Why were all cadets required to speak out so loudly, instead of speaking more softly? I soon learned that it had its roots in the practical needs for war. That the actual numerical size of an Infantry Squad - 9 to 12 men - was limited to the range of a squad leader's voice would carry and his commands heard when his men are spread out, under fire, in the din and cacaphony of battle.

From the very beginning of cadet training - development of one's 'Command Voice' was demanded of every cadet. And that carried right out onto the Parade Field, where, even when all 2,500 cadets were standing in ranks spread across the wide, deep, Plain, the voices - and parade commands - by all the Adjutants, and Commanders could be carried on the air and heard by every cadet in ranks. Cadets, being trained to be 'leaders' all had to be able to speak, and command, forcefully.

One upperclassman's voice in my cadet company was legendary in its power and range - George Crall - one class ahead of me.
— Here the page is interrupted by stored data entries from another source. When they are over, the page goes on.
(** * Bilibili view-count booster: a shallow embedding of [booster.py]

    The development follows the source file top to bottom:
    [Config] and [Statistics], the proxy filter ([filter_proxies] with its
    worker threads), the metric client ([get_video_info]) and the dispatch
    loop ([boost_view_count]).  Part I holds the definitions, Part II the
    theorems.

    Conventions.
    - Python [int] is [Z]; [//] is [Z.div] and [%] is [Z.modulo] (both round
      toward minus infinity, as in Python), with [ZeroDivisionError] written
      out where the divisor may be zero.
    - Python [float] is IEEE binary64, i.e. Rocq's primitive [float].
    - A function that may raise returns a [PyResult].
    - The network, the clock and [sleep] are an abstract [World]; every
      request threads the world through.
    - The console and the logger are a trace of structured events, most
      recent first. *)

From Stdlib Require Import ZArith List String Bool Lia Floats Uint63.
From stdpp Require Import base option list.

Local Open Scope Z_scope.

(* ================================================================== *)
(** * Part I. Definitions *)
(* ================================================================== *)

(** ** Exceptions and results *)

(** The messages of the [RuntimeError]s that the source raises. *)
Inductive ErrMsg : Type :=
  | ApiError (message : string)      (* "Bilibili API error: {message}" *)
  | FetchFailed                      (* "Failed to get video info: {e}" *)
  | ParseFailed                      (* "Failed to parse video info: {e}" *)
  | NoActiveProxies.                 (* "No active proxies found" *)

Inductive Exn : Type :=
  | RuntimeError (msg : ErrMsg)
  | KeyError (key : string)
  | ZeroDivisionError.

Inductive PyResult (A : Type) : Type :=
  | Return (a : A)
  | Raise (e : Exn).
Arguments Return {A} a.
Arguments Raise {A} e.

Definition is_raise {A} (r : PyResult A) : bool :=
  match r with Raise _ => true | Return _ => false end.

(** ** Python built-ins used by the source *)

(** [len(l)] as an [int]. *)
Definition len {A} (l : list A) : Z := Z.of_nat (length l).

(** [range(n)]: [0, 1, ..., n-1], empty when [n <= 0]. *)
Definition py_range (n : Z) : list Z := map Z.of_nat (seq 0 (Z.to_nat n)).

(** One bound of a slice: a negative index counts from the end, and the
    result is clamped to [0 .. len]. *)
Definition slice_bound (n i : Z) : Z :=
  if i <? 0 then Z.max 0 (n + i) else Z.min i n.

(** [l[start:stop]]. *)
Definition py_slice {A} (l : list A) (start stop : Z) : list A :=
  let a := slice_bound (len l) start in
  let b := slice_bound (len l) stop in
  take (Z.to_nat (b - a)) (drop (Z.to_nat a) l).

(** The binary64 number of an [int] [z] with [|z| < 2^53], where the
    conversion is exact.  Outside that range this is not Python's
    conversion (the 63-bit operand wraps), and the theorem on the value
    of the rate carries the bound. *)
Definition float_of_int (z : Z) : float :=
  if z <? 0 then PrimFloat.opp (PrimFloat.of_uint63 (Uint63.of_Z (- z)))
  else PrimFloat.of_uint63 (Uint63.of_Z z).

(** [a / b] on two [int]s, true division.  Python rounds the exact
    quotient once; for [|a|, |b| < 2^53] both operands are binary64
    numbers, so that is the IEEE quotient below.  Larger operands, for
    which Python may also raise [OverflowError], are outside the model:
    hit and proxy counts are bounded by the length of a list. *)
Definition py_truediv (a b : Z) : PyResult float :=
  if b =? 0 then Raise ZeroDivisionError
  else Return (PrimFloat.div (float_of_int a) (float_of_int b)).

(** ** Config *)

Record Config : Type := mkConfig {
  timeout : Z;
  thread_num : Z;
  round_time : Z;
  update_pbar_count : Z;
  max_proxies : Z;
  min_proxies_threshold : Z
}.

(** [Config.__init__]. *)
Definition default_config : Config :=
  {| timeout := 3; thread_num := 75; round_time := 305;
     update_pbar_count := 10; max_proxies := 10000;
     min_proxies_threshold := 100 |}.

(** ** Statistics *)

(** Times are microseconds since some epoch; [None] is Python's [None]. *)
Record Statistics : Type := mkStats {
  successful_hits : Z;
  initial_view_count : Z;
  start_time : option Z;
  end_time : option Z
}.

(** [Statistics.__init__]. *)
Definition new_statistics : Statistics :=
  {| successful_hits := 0; initial_view_count := 0;
     start_time := None; end_time := None |}.

(** [Statistics.calculate_success_rate]:
    [(self.successful_hits / total_proxies * 100) if total_proxies > 0 else 0.0] *)
Definition calculate_success_rate (self : Statistics) (total_proxies : Z)
  : PyResult float :=
  if 0 <? total_proxies then
    match py_truediv (successful_hits self) total_proxies with
    | Return q => Return (PrimFloat.mul q 100%float)
    | Raise e => Raise e
    end
  else Return 0%float.

(** [Statistics.get_duration], in microseconds. *)
Definition get_duration (self : Statistics) : Z :=
  match start_time self, end_time self with
  | Some s, Some e => e - s
  | _, _ => 0
  end.

(** The expression the specification gives for the rate, [100 * h / n]:
    an exact integer product followed by one true division. *)
Definition spec_success_rate (h n : Z) : float :=
  PrimFloat.div (float_of_int (100 * h)) (float_of_int n).

(** ** The proxy filter: [filter_proxies] *)

(** The slices handed to the worker threads (the loop over
    [range(self.config.thread_num)]); [len(total_proxies) // thread_num]
    raises when [thread_num] is zero. *)
Definition thread_slice {A} (total_proxies : list A) (thread_num : Z)
    (thread_proxy_num : Z) (i : Z) : list A :=
  let start_idx := i * thread_proxy_num in
  let end_idx := if i <? thread_num - 1 then start_idx + thread_proxy_num
                 else len total_proxies in
  py_slice total_proxies start_idx end_idx.

Definition thread_slices {A} (total_proxies : list A) (thread_num : Z)
  : PyResult (list (list A)) :=
  if thread_num =? 0 then Raise ZeroDivisionError
  else
    let thread_proxy_num := len total_proxies / thread_num in
    Return (map (thread_slice total_proxies thread_num thread_proxy_num)
                (py_range thread_num)).

(** What the probe [requests.post('http://httpbin.org/post', ...)] gives:
    a response with a status code, or a [requests.RequestException]. *)
Inductive ProbeReply : Type :=
  | ProbeStatus (status_code : Z)
  | ProbeRequestException.

Definition probe_ok (r : ProbeReply) : bool :=
  match r with
  | ProbeStatus c => c =? 200
  | ProbeRequestException => false
  end.

(** Where a worker stands inside [filter_proxy_batch]. *)
Inductive Pc : Type :=
  | NextProxy                       (* at [for proxy in proxies] *)
  | CountLocked (proxy : string)    (* in the first [with lock], before [count += 1] *)
  | Probing (proxy : string)        (* lock released, at [requests.post] *)
  | AppendWait (proxy : string)     (* status 200, at the second [with lock] *)
  | AppendLocked (proxy : string)   (* in the second [with lock], before [append] *)
  | Finished.                       (* the batch is exhausted *)

Record Worker : Type := mkWorker {
  pc : Pc;
  todo : list string                (* proxies of the batch not yet taken *)
}.

(** The variables shared by the workers ([count], [active_proxies], [lock]),
    the workers themselves, and a log of the probes made so far. *)
Record Pool : Type := mkPool {
  workers : list Worker;
  count : Z;
  active_proxies : list string;
  lock : option nat;                (* the worker that holds the lock *)
  probed : list (string * ProbeReply)
}.

Definition set_worker (i : nat) (w : Worker) (s : Pool) : Pool :=
  mkPool (<[i := w]> (workers s)) (count s) (active_proxies s) (lock s) (probed s).

(** One atomic step of worker [i]; [r] is what the network answers if the
    step is the probe.  [None]: the worker cannot move (it waits for the
    lock, has finished, or does not exist). *)
Definition worker_step (i : nat) (r : ProbeReply) (s : Pool) : option Pool :=
  match workers s !! i with
  | None => None
  | Some w =>
    match pc w with
    | NextProxy =>
        match todo w with
        | [] => Some (set_worker i (mkWorker Finished []) s)
        | proxy :: rest =>
            match lock s with
            | None =>
                Some (mkPool (<[i := mkWorker (CountLocked proxy) rest]> (workers s))
                             (count s) (active_proxies s) (Some i) (probed s))
            | Some _ => None
            end
        end
    | CountLocked proxy =>
        (* count += 1; print the progress bar; leave the [with] block *)
        Some (mkPool (<[i := mkWorker (Probing proxy) (todo w)]> (workers s))
                     (count s + 1) (active_proxies s) None (probed s))
    | Probing proxy =>
        let next := if probe_ok r then AppendWait proxy else NextProxy in
        Some (mkPool (<[i := mkWorker next (todo w)]> (workers s))
                     (count s) (active_proxies s) (lock s)
                     ((proxy, r) :: probed s))
    | AppendWait proxy =>
        match lock s with
        | None =>
            Some (mkPool (<[i := mkWorker (AppendLocked proxy) (todo w)]> (workers s))
                         (count s) (active_proxies s) (Some i) (probed s))
        | Some _ => None
        end
    | AppendLocked proxy =>
        (* active_proxies.append(proxy); leave the [with] block *)
        Some (mkPool (<[i := mkWorker NextProxy (todo w)]> (workers s))
                     (count s) (active_proxies s ++ [proxy]) None (probed s))
    | Finished => None
    end
  end.

(** A schedule: which worker moves next, and the network's answer. *)
Definition Schedule : Type := list (nat * ProbeReply).

Fixpoint run_schedule (sched : Schedule) (s : Pool) : option Pool :=
  match sched with
  | [] => Some s
  | (i, r) :: sched' =>
      match worker_step i r s with
      | Some s' => run_schedule sched' s'
      | None => None
      end
  end.

(** The pool once the threads are created.  The source starts them one
    after the other; a thread that is not started yet is a worker that has
    not moved, so every interleaving of the program is a schedule from
    this pool. *)
Definition start_pool (slices : list (list string)) : Pool :=
  mkPool (map (mkWorker NextProxy) slices) 0 [] None [].

Definition worker_finished (w : Worker) : bool :=
  match pc w with Finished => true | _ => false end.

(** [thread.join()] returns for every thread. *)
Definition all_joined (s : Pool) : bool := forallb worker_finished (workers s).

(** The end of [filter_proxies], after the joins. *)
Definition filter_result (s : Pool) : PyResult (list string) :=
  if len (active_proxies s) =? 0 then Raise (RuntimeError NoActiveProxies)
  else Return (active_proxies s).

(** [filter_proxies] under a schedule.  [None]: the schedule is not a
    complete run (a step is not enabled, or a thread is still running when
    the schedule ends). *)
Definition filter_proxies (cfg : Config) (total_proxies : list string)
    (sched : Schedule) : option (PyResult (list string)) :=
  match thread_slices total_proxies (thread_num cfg) with
  | Raise e => Some (Raise e)
  | Return slices =>
      match run_schedule sched (start_pool slices) with
      | Some s => if all_joined s then Some (filter_result s) else None
      | None => None
      end
  end.

(** The pools that some interleaving of the workers reaches. *)
Definition reachable (slices : list (list string)) (s : Pool) : Prop :=
  exists sched, run_schedule sched (start_pool slices) = Some s.

(** Worker [i] stands inside a [with lock] block. *)
Definition in_critical (w : Worker) : bool :=
  match pc w with
  | CountLocked _ | AppendLocked _ => true
  | _ => false
  end.

(** Bookkeeping over the workers: how many proxies a worker has still to
    count, whether it is inside a probe, and whether it stands between a
    successful probe and its [append]. *)
Definition pending (w : Worker) : Z :=
  len (todo w) + match pc w with CountLocked _ => 1 | _ => 0 end.

Definition probing (w : Worker) : Z :=
  match pc w with Probing _ => 1 | _ => 0 end.

Definition appending (w : Worker) : Z :=
  match pc w with AppendWait _ | AppendLocked _ => 1 | _ => 0 end.

Definition tally (f : Worker -> Z) (ws : list Worker) : Z :=
  foldr (fun w acc => f w + acc) 0 ws.

(** The successful probes of a log. *)
Definition successes (log : list (string * ProbeReply)) : list (string * ProbeReply) :=
  List.filter (fun pr => probe_ok (snd pr)) log.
His deep, booming, authorative voice could be heard throughout the barracks and outside enough that, among almost all other 'upperclassmen' I got to know, I think I still remember 'George Crall' more than all the others.

As for me, development of my 'Command Voice' was of inestimable value when I commanded, first a 40 man rifle platoon, then 200 man rifle company in combat.

Of course long after I retired my children wince at my outspoken voice developed on the Plains of West Point 65 years earlier.